Abstract
Several different approaches are available to clinicians for determining prostate cancer (PCa) risk. The clinical validity of various PCa risk assessment methods utilizing single nucleotide polymorphisms (SNPs) has been established; however, these SNP-based methods have not been compared. The objective of this study was to compare the three most commonly used SNP-based methods for PCa risk assessment. Participants were men (n = 1654) enrolled in a prospective study of PCa development. Genotypes of 59 PCa risk-associated SNPs were available in this cohort. Three methods of calculating SNP-based genetic risk scores (GRSs) were used for the evaluation of individual disease risk such as risk allele count (GRS-RAC), weighted risk allele count (GRS-wRAC), and population-standardized genetic risk score (GRS-PS). Mean GRSs were calculated, and performances were compared using area under the receiver operating characteristic curve (AUC) and positive predictive value (PPV). All SNP-based methods were found to be independently associated with PCa (all P < 0.05; hence their clinical validity). The mean GRSs in men with or without PCa using GRS-RAC were 55.15 and 53.46, respectively, using GRS-wRAC were 7.42 and 6.97, respectively, and using GRS-PS were 1.12 and 0.84, respectively (all P < 0.05 for differences between patients with or without PCa). All three SNP-based methods performed similarly in discriminating PCa from non-PCa based on AUC and in predicting PCa risk based on PPV (all P > 0.05 for comparisons between the three methods), and all three SNP-based methods had a significantly higher AUC than family history (all P < 0.05). Results from this study suggest that while the three most commonly used SNP-based methods performed similarly in discriminating PCa from non-PCa at the population level, GRS-PS is the method of choice for risk assessment at the individual level because its value (where 1.0 represents average population risk) can be easily interpreted regardless of the number of risk-associated SNPs used in the calculation.
Keywords: genetic risk score, prostate cancer, single nucleotide polymorphisms
INTRODUCTION
As the second most commonly diagnosed cancer among men worldwide, there has been frequent debate regarding prostate cancer (PCa) screening for men in the general population.1,2,3 However, most clinicians agree that screening high-risk men provides improved benefits to those men at higher risk while reducing overdiagnosis and overtreatment of indolent cases.4,5 To determine which men are at higher risk of developing PCa, various risk assessment methods are currently used.6 In addition to age and race, family history (FH) information is often used.

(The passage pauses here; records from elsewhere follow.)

(** The headers of a request: Authorization, empty if it has none, and the
    session cookie. *)
Record credentials := { authorization : string; session_cookie : option string }.

Definition ExtractBearerToken (r : credentials) : string :=
  if negb (String.eqb (authorization r) "") then
    if String.prefix "Bearer " (authorization r)
    then String.substring 7 (String.length (authorization r) - 7) (authorization r)
    else ""
  else default "" (session_cookie r).

(** The part for a token that has been found in the tables. *)
Definition token_context (i : nat) (k : token_row) : prog server (result Context) :=
  let& user := GetUserByID i (OwnerID (tok_row k)) in
  Done (match user with
        | Err _ => Err ErrAuthStoreUnavailable
        | Ok None => Err ErrInvalidToken
        | Ok (Some a) =>
            if String.eqb (acc_name a) "" then Err ErrInvalidToken
            else Ok {| ctx_username := acc_name a; ctx_isAPIToken := true;
                       ctx_userID := OwnerID (tok_row k); ctx_tokenID := token_id k;
                       ctx_isSuperuser := acc_superuser a |}
        end).

(** The part for any other token. *)
Definition session_context (i : nat) (token : string) : prog server (result Context) :=
  let& session := ValidateSessionToken i token in
  match session with
  | Err ErrAuthStoreUnavailable => Done (Err ErrAuthStoreUnavailable)
  | Err _ => Done (Err ErrInvalidToken)
  | Ok username =>
      if String.eqb username "" then Done (Err ErrInvalidToken) else
      let& user := GetUser i username in
      Done (match user with
            | Err _ => Err ErrAuthStoreUnavailable
            | Ok None => Err ErrInvalidToken
            | Ok (Some a) =>
                Ok {| ctx_username := username; ctx_isAPIToken := false;
                      ctx_userID := acc_id a; ctx_tokenID := 0;
                      ctx_isSuperuser := acc_superuser a |}
            end)
  end.

Definition AuthenticateRequest (i : nat) (r : credentials) : prog server (result Context) :=
  let token := ExtractBearerToken r in
  if String.eqb token "" then Done (Err ErrMissingCredentials) else
  let& stored := ValidateToken i token in
  match stored with
  | Err ErrAuthStoreUnavailable => Done (Err ErrAuthStoreUnavailable)
  | Ok k => token_context i k
  | Err _ => session_context i token
  end.

Definition publicPaths : list string :=
  ["/health"; "/api/v1/user/info"; "/api/v1/auth/login"; "/api/v1/auth/logout";
   "/api/v1/auth/oidc/start"; "/api/v1/auth/oidc/callback"; "/api/v1/capabilities";
   "/api/v1/llm/providers"; "/api/v1/llm/models"].

Definition IsPublicPath (path : string) : bool := existsb (String.eqb path) publicPaths.

(** The handler behind the middleware is told of a request only here. *)
Definition ServeHTTP (i : nat) (path : string) (token : string) (ctx : option Context)
    : prog server unit :=
  step (fun _ s => (tt, tell s (Served i path token ctx))).

Definition AuthMiddleware (enabled : bool) (i : nat) (path : string) (r : credentials)
    : prog server unit :=
  let token := ExtractBearerToken r in
  if negb enabled then ServeHTTP i path token None else
  if IsPublicPath path then ServeHTTP i path token None else
  let& ctx := AuthenticateRequest i r in
  match ctx with
  | Err _ => Done tt
  | Ok ctx => ServeHTTP i path token (Some ctx)
  end.

(** ** What goroutines there are *)

Inductive account_op :=
| CreateUser (username password annotation displayName email : string)
| CreateServiceAccount (username annotation displayName email : string)
| UpdateUser (username newPassword newAnnotation newDisplayName newEmail : string)
| UpdateUserAtomic (username : string) (update : UserUpdate) (callerIsSuperuser : bool)
| UpdateUserField (username : string) (column : user_column) (value : string)
| SetUserEnabled (username : string) (enabled : bool)
| SetUserSuperuser (username : string) (isSuperuser : bool)
| ResetAttempts (username : string)
| DeleteUser (username : string) (callerIsSuperuser : bool)
| CreateToken (ownerUsername annotation : string) (requestedExpiry : option Z)
    (callerIsSuperuser : bool) (owner : TokenOwnerGuard)
| DeleteToken (identifier : string) (superuserOwnerAllowed : bool)
| CleanupTokens
| SetConnection (c : ConnectionSession)
| ClearConnection (tokenHash : string)
| ClearConnections.

Definition forget {A} (x : store_db * result A) : store_db * result unit :=
  (fst x, match snd x with Ok _ => Ok tt | Err e => Err e end).

Definition run_op (i n : nat) (op : account_op) (d : store_db) : store_db * result unit :=
  let flt := fails n in
  match op with
  | CreateUser u pw an dn em => createUser n flt d u pw an dn em
  | CreateServiceAccount u an dn em => createServiceAccount flt d u an dn em
  | UpdateUser u pw an dn em => updateUser n flt d u pw an dn em
  | UpdateUserAtomic u upd caller => updateUserAtomic n flt d u upd caller
  | UpdateUserField u c v => updateUserField flt d u c v
  | SetUserEnabled u b => setUserEnabled flt d u b
  | SetUserSuperuser u b => setUserSuperuser flt d u b
  | ResetAttempts u => ResetFailedAttempts flt d u
  | DeleteUser u caller => deleteUser flt d u caller
  | CreateToken u an e caller owner =>
      forget (createToken cfg flt (federatedAPITokens n) (now n) (random i) d u an e caller owner)
  | DeleteToken id allowed => deleteToken flt d id allowed
  | CleanupTokens => (CleanupExpiredTokens flt (now n) d, Ok tt)
  | SetConnection c => SetConnectionSession flt d c
  | ClearConnection h => ClearConnectionSession flt d h
  | ClearConnections => ClearAllConnectionSessions flt d
  end.

(** Whose sessions the operation ends, when it succeeds. *)
Definition revokes (op : account_op) : option string :=
  match op with
  | UpdateUser u pw _ _ _ => if String.eqb pw "" then None else Some u
  | UpdateUserAtomic u upd _ => if passwordChanged upd then Some u else None
  | SetUserEnabled u false => Some u
  | DeleteUser u _ => Some u
  | _ => None
  end.

(** Which account may be tried again after it. *)
Definition reopens (op : account_op) : option string :=
  match op with
  | CreateUser u _ _ _ _ | CreateServiceAccount u _ _ _ => Some u
  | UpdateUserAtomic u upd _ => if default false (upd_Enabled upd) then Some u else None
  | SetUserEnabled u true => Some u
  | ResetAttempts u => Some u
  | _ => None
  end.

Definition tell_reopened (s : server) (op : account_op) : server :=
  match reopens op with Some u => tell s (Reopened u) | None => s end.

(** An operation on accounts, as a whole: some do not take the lock before
    their arguments have been checked, which reads no state. *)
Definition change_accounts (i : nat) (op : account_op) : prog server unit :=
  let& _ := Lock i in
  let& r := step (fun n s =>
    let '(d, r) := run_op i n op (store s) in
    (r, if is_ok r then tell_reopened (with_store s d) op else with_store s d)) in
  let& _ := match r, revokes op with
            | Ok _, Some u => InvalidateUserSessions u
            | _, _ => Done tt
            end in
  Unlock.

(** [Elsewhere]: any other use of the store that holds its lock, such as
    those of the other files, with the user whose sessions it ends. *)
Inductive request :=
| Http (path : string) (r : credentials)
| Login (username password : string)
| FederatedLogin (username refreshToken : string) (expiresAt : Z)
| Logout (token : string)
| Sweep (keys : list string)
| Administer (op : account_op)
| Elsewhere (f : store_db -> store_db) (revoked : option string).

Definition serve (i : nat) (r : request) : prog server unit :=
  let& _ := step (fun _ s => (tt, tell s (Started i))) in
  match r with
  | Http path r => AuthMiddleware true i path r
  | Login u pw => let& _ := AuthenticateUser i u pw in Done tt
  | FederatedLogin u token t => let& _ := CreateFederatedSession i u token t in Done tt
  | Logout token => InvalidateSession token
  | Sweep keys => sweepExpiredSessions i keys
  | Administer op => change_accounts i op
  | Elsewhere f revoked =>
      let& _ := Lock i in
      let& _ := step (fun _ s => (tt, with_store s (f (store s)))) in
      let& _ := match revoked with Some u => InvalidateUserSessions u | None => Done tt end in
      Unlock
  end.

(** The server, from the tables [d] that it opens. *)
Definition opened (d : store_db) : server :=
  {| store := d; mu := None; sessions := ∅; heap := ∅; feds := ∅; ticks := 0; log := [] |}.

Definition run_server (requests : list request) (schedule : list nat) (d : store_db)
    : server :=
  snd (run_pool schedule (imap serve requests, opened d)).
End Sessions.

Extensive evidence exists to support that men with FH of PCa are at significantly increased risk of developing PCa themselves.7,8,9,10
Although data support the use of FH for assessing one's risk of developing PCa, its use is often limited in clinical practice. First, FH is effective at identifying only ~10% of men in the population at higher risk.11 Second, the majority of men do not know their FH, and are even less likely to know accurate information of disease phenotypes. Third, FH is an indirect measure of inherited risk and is not capable of distinguishing risk between individuals with the same degree of relation to an affected family member (e.g., brothers whose father had PCa are estimated to have the same risk as each other despite the fact that they only share 50% of their DNA). Newer genetic-based risk assessment methods have been shown to be clinically valid, be complementary to FH assessments, distinguish between family members, and be capable of providing novel and individualized risk assessment.

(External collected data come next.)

Lemma wp_Started i Q s :
  (forall u t tok, random i = Some tok -> Minted (sha256 tok) u t ∉ log s) ->
  (forall s', ok s' -> (forall u t tok, random i = Some tok -> Minted (sha256 tok) u t ∉ log s') ->
     Q tt s') ->
  wps i (step (fun _ s => (tt, tell s (Started i)))) Q s.
Proof.
  intros Hm HQ. apply wp_atomic. intros s' Hr Hok.
  set (s'' := tell (next_tick s') (Started i)).
  assert (quiet_step i s' s'') as Hq.
  { split; simpl; eauto. right. by exists (Started i). }
  assert (ok s'') by by eapply ok_quiet.
  split_and!; [done| |].
  - intros j Hne. eapply rely_quiet; [done|done|by left].
  - apply HQ; [done|]. intros u t tok Ht. simpl.
    destruct (grows_log _ _ _ (rely_grows _ _ _ Hr)) as (es & -> & Hes).
    rewrite !elem_of_app, list_elem_of_singleton. intros [[Hin|Hin]|Heq]; [by eapply Hm| |done].
    rewrite Forall_forall in Hes. specialize (Hes _ Hin tok Ht). done.
Qed.

(** ** Minting and swapping *)

Lemma fresh_lookup {A} (m : gmap nat A) : m !! fresh (dom m) = None.
Proof. apply not_elem_of_dom, is_fresh. Qed.

(** The sessions after [h] is given a new session. *)
Definition stored (s : server) (h : string) (session : SessionInfo) : server :=
  let p := fresh (dom (heap s)) in
  with_sessions (with_heap s (<[p := session]> (heap s))) (<[h := p]> (sessions s)).

Lemma stored_heap s h session : heap s ⊆ heap (stored s h session).
Proof. apply insert_subseteq, fresh_lookup. Qed.

Lemma stored_belongs s h session h' p u :
  ok s -> sessions (stored s h session) !! h' = Some p -> belongs (stored s h session) u p ->
  (h' = h /\ session_user session = u) \/ (h' <> h /\ sessions s !! h' = Some p /\ belongs s u p).
Proof.
  intros Hok. unfold belongs. simpl. destruct (decide (h' = h)) as [->|Hne].
  - rewrite lookup_insert_eq. intros [= <-]. rewrite lookup_insert_eq. simpl.
    intros [= ->]. by left.
  - rewrite lookup_insert_ne by done. intros Hp.
    destruct (ok_session _ Hok h' p Hp) as (session' & Hp' & _).
    rewrite lookup_insert_ne; [by right|]. intros <-. by rewrite fresh_lookup in Hp'.
Qed.

Lemma ok_stored s s' h session es :
  ok s -> sessions s' = sessions (stored s h session) -> heap s' = heap (stored s h session) ->
  feds s' = feds s -> log s' = log s ++ es ->
  (es = [] \/ exists u t, es = [Minted h u t]) ->
  session_ok s' h session ->
  (forall u, (size (user_keys s' u) <= maxSessionsPerUser)%nat) ->
  ok s'.
Proof.
  intros Hok Hs Hh Hf Hl Hes Hnew Hcap. pose proof Hok as [H1 H2 H3 H4 H5 H6].
  split; [| | | | |done].
  - intros h' p. rewrite Hs, Hh. simpl. destruct (decide (h' = h)) as [->|Hne].
    { rewrite lookup_insert_eq. intros [= <-]. exists session. by rewrite lookup_insert_eq. }
    rewrite lookup_insert_ne by done. intros Hp. destruct (H1 h' p Hp) as (session' & Hp' & Hok').
    exists session'. split; [by eapply lookup_weaken, (stored_heap s h session)|].
    apply (session_ok_step s _ _ _ es); [done|done| |unfold feds_kept; rewrite Hf; eauto].
    destruct Hes as [->|(u & t & ->)]; [by left|right; eauto].
  - rewrite Hl. destruct Hes as [->|(u & t & ->)]; [by rewrite app_nil_r|by apply served_snoc].
  - rewrite Hl. destruct Hes as [->|(u & t & ->)]; [by rewrite app_nil_r|by apply serial_snoc].
  - intros f fs. rewrite Hf, Hl. intros Hfs Hlk. apply settled_app; [|by apply H4].
    destruct Hes as [->|(u & t & ->)]; [done|]. apply Forall_singleton. by intros [].
  - intros f e. rewrite Hl, Hf, elem_of_app. intros [Hin|Hin] Ha; [by eapply H5|].
    destruct Hes as [->|(u & t & ->)]; [by apply elem_of_nil in Hin|].
    by apply list_elem_of_singleton in Hin as ->.
Qed.

Lemma live_last h u t l : live h u t (l ++ [Minted h u t]).
Proof. exists l, []. split; [done|apply not_elem_of_nil]. Qed.

(** A session for [u] that is the goroutine's own. *)
Lemma wp_Store `{!Reliable} i token u t Q s :
  mu s = Some i -> random i = Some token ->
  (size (user_keys s u) < maxSessionsPerUser)%nat ->
  (forall u' t', Minted (sha256 token) u' t' ∉ log s) ->
  (forall s', ok s' -> mu s' = Some i -> only_minted (sha256 token) u t (log s') -> Q tt s') ->
  wps i (Store (sha256 token)
           {| session_user := u; session_expires := t + DefaultSessionExpiry;
              federated := None |} (Minted (sha256 token) u t)) Q s.
Proof.
  intros Hmu Hr Hsize Hnone HQ. apply wp_atomic. intros s' Hrely Hok. cbv zeta.
  set (h := sha256 token) in *.
  set (session := {| session_user := u; session_expires := _; federated := None |}).
  set (s'' := tell _ _).
  pose proof (rely_mu _ _ _ Hrely Hmu) as Hmu'.
  assert (forall u' t', Minted h u' t' ∉ log s') as Hnone'.
  { intros u' t'. destruct (grows_log _ _ _ (rely_grows _ _ _ Hrely)) as (es & -> & Hes).
    rewrite elem_of_app. intros [Hin|Hin]; [by eapply Hnone|].
    rewrite Forall_forall in Hes. by apply (Hes _ Hin token Hr). }
  assert (ok s'') as Hok''.
  { apply (ok_stored s' s'' h session [Minted h u t]); try done; [by eauto| |].
    - exists t. split_and!; [apply live_last|done|by intros f [=]].
    - intros v. assert (user_keys s'' v ⊆ {[h]} ∪ user_keys s' v) as Hsub.
      { intros h'. rewrite elem_of_user_keys, elem_of_union, elem_of_singleton.
        intros (p & Hp & Hb). destruct (stored_belongs s' h session h' p v Hok Hp Hb) as [[? _]|(_ & ? & ?)];
          [by left|right]. apply elem_of_user_keys. eauto. }
      destruct (decide (v = u)) as [->|Hne].
      + apply subseteq_size in Hsub. rewrite size_union_alt in Hsub.
        assert (size (user_keys s' u ∖ {[h]}) <= size (user_keys s u))%nat.
        { apply subseteq_size. transitivity (user_keys s' u); [set_solver|].
          by apply (rely_keys _ _ _ Hrely). }
        rewrite size_singleton in Hsub. lia.
      + etrans; [|apply (ok_cap _ Hok v)]. apply subseteq_size. intros h'.
        rewrite !elem_of_user_keys. intros (p & Hp & Hb).
        destruct (stored_belongs s' h session h' p v Hok Hp Hb) as [[_ ?]|(_ & ? & ?)]; [done|eauto]. }
  split_and!; [done| |].
  - intros j Hne. apply (rely_step j _ _ [Minted h u t]); simpl.
    + apply (stored_heap s' h session).
    + lia.
    + done.
    + apply Forall_singleton. intros t' Ht' Heq. apply Hne. symmetry. by eapply tokens_differ.
    + congruence.
    + intros f fs Hfs. exists fs. split_and!; [done|done|]. intros _. split; [done|].
      apply Forall_singleton. by intros [].
  - apply HQ; [done|done|]. intros u' t'. simpl. rewrite elem_of_app, list_elem_of_singleton.
    intros [Hin|[= -> ->]]; [by apply Hnone' in Hin|done].
Qed.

One such method utilizes genotyping of genetic alterations known as single nucleotide polymorphisms, or “SNPs”. To date, more than 100 of these SNPs have been associated with PCa through genome-wide association studies (GWAS).12 While SNPs can be easily assessed in patient saliva or blood samples, their use in clinical settings to guide PCa screening is still in its infancy. Three major and different methods can be used to determine genetic risk based on the >100 known PCa risk-associated SNPs: (a) a simple count of risk-associated alleles, in this paper referred to as “GRS-RAC” (AC); (b) weighted risk allele count (GRS-wRAC),13,14,15 where risk alleles are weighted by their odds ratios (ORs); and (c) a population-standardized genetic risk score (GRS-PS),16 in which alleles are weighted by OR and frequency in the population.

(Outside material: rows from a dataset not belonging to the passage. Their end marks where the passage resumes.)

Lemma wp_redeem i h f p current fs t1 Q s :
  feds s !! f = Some fs -> locked fs = Some i -> settled f (refreshToken fs) (log s) ->
  refreshToken fs <> ""%string ->
  heap s !! p = Some current -> federated current = Some f ->
  Clocked i t1 ∈ log s -> t1 < deadline fs ->
  (forall s' r, grows i s s' -> ok s' -> holds i f (deadline fs) s' ->
     refreshed_ok i h r s' -> Q r s') ->
  wps i (redeem i h f p current fs) Q s.
Proof.
  intros Hf Hlk Hset Hne Hp Hfed Hc Hlt HQ. unfold redeem.
  wp_next. apply wp_present; [done..|]. intros s1 Hg1 Hok1 Hf1.
  wp_next. apply (wp_answer i f fs); [done..|]. intros s2 a Hg2 Hok2 Hh2.
  assert (grows i s s2) as Hg02 by by eapply grows_transitive.
  assert (forall s3, rely i s2 s3 ->
    wps i (endFederatedSession h p) Q s3) as Hend.
  { intros s3 Hr3. apply wp_endFederatedSession. intros s4 e Hr4 Hok4.
    assert (rely i s2 s4) as Hr24 by by eapply rely_transitive.
    apply HQ; [eapply grows_transitive; [done|by apply rely_grows]|done|by eapply holds_rely|done]. }
  destruct a as [expiresAt|]; [|apply Hend, rely_reflexive].
  wp_next. apply wp_clock. intros s3 t' Hr3 Hok3 _ _ _.
  unfold cappedRefreshExpiry. destruct (Z.leb_spec expiresAt t') as [|Hlater]; [by apply Hend|].
  set (next := {| session_user := _; session_expires := _; federated := _ |}).
  assert (grows i s s3) as Hg03 by (eapply grows_transitive; [done|by apply rely_grows]).
  wp_next. apply wp_CompareAndSwap.
  - intros s4 Hr4 Hok4 Hp4.
    assert (grows i s s4) as Hg04 by (eapply grows_transitive; [done|by apply rely_grows]).
    pose proof (heap_grows _ _ _ _ _ Hg04 Hp) as Hp4'.
    destruct (ok_session _ Hok4 _ _ Hp4) as (cur & Hcur & (t & Hl & He & Hd)).
    rewrite Hp4' in Hcur. injection Hcur as <-. split; [unfold belongs; by rewrite Hp4'|].
    exists t. destruct (Hd f Hfed) as (fs4 & Hf4 & Hle).
    assert (rely i s2 s4) as Hr24 by by eapply rely_transitive.
    destruct (holds_rely _ _ _ _ _ Hr24 Hh2) as (fs4' & Hf4' & _ & Hd4 & _).
    rewrite Hf4 in Hf4'. injection Hf4' as <-.
    simpl. split_and!; [done|lia|]. intros f' [= <-]. eauto.
  - intros b s4 Hr4 Hok4 Hb. cbn [wp].
    assert (rely i s2 s4) as Hr24 by by eapply rely_transitive.
    pose proof (holds_rely _ _ _ _ _ Hr24 Hh2) as Hh4.
    assert (grows i s s4) as Hg04 by (eapply grows_transitive; [done|by apply rely_grows]).
    apply HQ; [done..|]. destruct b; [|done]. intros session [= <-].
    destruct (Hb eq_refl) as (t & Hl & He & Hd), (Hd f eq_refl) as (fs4 & Hf4 & Hle).
    destruct Hh4 as (fs4' & Hf4' & _ & Hd4 & _). rewrite Hf4 in Hf4'. injection Hf4' as <-.
    exists t, t1. split_and!; [by apply live_since_live|by eapply elem_of_grows|lia].
Qed.

(** What was loaded stays good, for the goroutine that loaded it. *)
Definition loaded_ok (i : nat) (h : string) (session : SessionInfo) (l : list event) : Prop :=
  exists t, live_since i h (session_user session) t l /\
    session_expires session <= t + DefaultSessionExpiry.

Lemma loaded i s h p session :
  ok s -> at_key s h (Some (p, session)) -> loaded_ok i h session (log s).
Proof.
  intros Hok [Hp Hh]. destruct (ok_session _ Hok _ _ Hp) as (session' & Hh' & (t & Hl & He & _)).
  rewrite Hh in Hh'. injection Hh' as <-. exists t. split; [by apply live_since_live|done].
Qed.

Lemma loaded_valid i s s' h session t :
  grows i s s' -> loaded_ok i h session (log s) -> Clocked i t ∈ log s' ->
  t <= session_expires session -> valid i h (session_user session) (log s').
Proof.
  intros Hg (t0 & Hl & He) Hc Hle. exists t0, t.
  split_and!; [by eapply live_since_grows|done|lia].
Qed.

Lemma wp_refresh_locked i h f d Q s :
  holds i f d s ->
  (forall s' r, grows i s s' -> ok s' -> holds i f d s' -> refreshed_ok i h r s' -> Q r s') ->
  wps i (refresh_locked i h f) Q s.
Proof.
  intros Hh HQ. unfold refresh_locked, loadFederatedSession. wp_next. wp_next. apply wp_Load.
  intros s1 found Hr1 Hok1 Hat.
  assert (forall s' r, rely i s s' -> ok s' -> refreshed_ok i h r s' -> Q r s') as Hdone.
  { intros s' r Hr Hok Href. apply HQ; [by apply rely_grows|done|by eapply holds_rely|done]. }
  cbn [wp]. destruct found as [[p current]|]; [|by apply Hdone].
  case_bool_decide as Hfed; [|by apply Hdone].
  pose proof (loaded i _ _ _ _ Hok1 Hat) as Hl.
  wp_next. apply wp_clock. intros s2 t Hr2 Hok2 Hc _ _.
  assert (rely i s s2) as Hr02 by by eapply rely_transitive.
  destruct (Z.ltb_spec t (session_expires current)) as [Hlt|_].
  { apply Hdone; [done|done|]. intros session [= <-].
    eapply (loaded_valid i s1); [by apply rely_grows|done|done|lia]. }
  wp_next. apply wp_hushed; [by intros; apply hushed_same|].
  intros _ configured s3 _ _ _ Hr3 Hok3. wp_next. apply wp_clock.
  intros s4 t1 Hr4 Hok4 Hc1 _ _. wp_next. apply wp_hushed; [by intros; apply hushed_same|].
  intros s5 found s6 _ _ Hf Hr6 Hok6. injection Hf as Hfound <-.
  assert (rely i s (next_tick s5)) as Hr06 by eauto 6 using rely_transitive.
  destruct found as [fs|]; [|by apply Hdone].
  destruct (unrefreshableReason current fs configured t1) eqn:Hwhy.
  { apply wp_endFederatedSession. intros s7 e Hr7 Hok7.
    apply Hdone; [by eapply rely_transitive|done|done]. }
  unfold unrefreshableReason, pastDeadline in Hwhy. rewrite !orb_false_iff in Hwhy.
  destruct Hwhy as [[[Hd Htok%String.eqb_neq] _] _]. apply Z.leb_gt in Hd.
  pose proof (holds_rely _ _ _ _ _ Hr06 Hh) as (fs' & Hf' & Hlk & Hd' & Hset).
  simpl in Hf'. rewrite Hfound in Hf'. injection Hf' as <-.
  apply (wp_redeem _ _ _ _ _ _ t1); [done..| |done| |done|].
  - assert (rely i s1 (next_tick s5)) as Hr16 by eauto 6 using rely_transitive.
    eapply (heap_grows i s1); [by apply rely_grows|apply Hat].
  - eapply (elem_of_grows i s4); [by apply rely_grows|done].
  - intros s7 r Hg7 Hok7 Hh7 Href. rewrite Hd' in Hh7.
    apply HQ; [by eapply rely_rely_grows|done..].
Qed.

While all three methods of SNP analysis have been validated in various study populations and numerous peer-reviewed publications, few studies have systematically compared their characteristics and predictive performance. In the present analyses, we seek to compare these methods (GRS-RAC, GRS-wRAC, or GRS-PS) in their ability to predict PCa risk both at the population and individual levels by testing each method in a large PCa prevention cohort (Reduction by Dutasteride of Prostate Cancer Events trial; REDUCE).
METHODS
Study population
Subjects in this study were enrolled in the REDUCE clinical trial of dutasteride, which examined the effect of this drug on PCa development. The specific study design is described elsewhere.17 Briefly, eligible men had a serum PSA of 2.5–10.0 ng ml−1 (50–60 years of age) or 3.0–10.0 ng ml−1 (61–75 years of age) and had undergone one negative 6–12 core biopsy within 6 months of enrollment. Participants in this 4-year trial were randomized to receive 0.5 mg of dutasteride daily or to receive a placebo. Here, the placebo arm (n = 1654) is used for the primary analyses reported due to the effects of dutasteride on decreasing PCa incidence; however, the drug arm of this trial (n = 1585) is used as an independent cohort in which the analyses were replicated. The Institutional Review Board at all participating institutions approved these studies, and all patients provided informed consent.
Genotyping
DNA samples were genotyped using the Illumina HumanOmniExpress BeadChip that included 729 755 SNPs in the Center for Cancer Genomics at Wake Forest University. All 3225 samples reached a genome-wide call rate of 99.7%, of which 14 samples were not able to be genotyped due to the sample quality. For SNPs that were not included in the GWAS array, imputation was performed using IMPUTE 2.2.2 based on the combined data of the 1000 Genomes project and HapMap3 data. A posterior probability of >0.9 was applied to call imputed genotypes.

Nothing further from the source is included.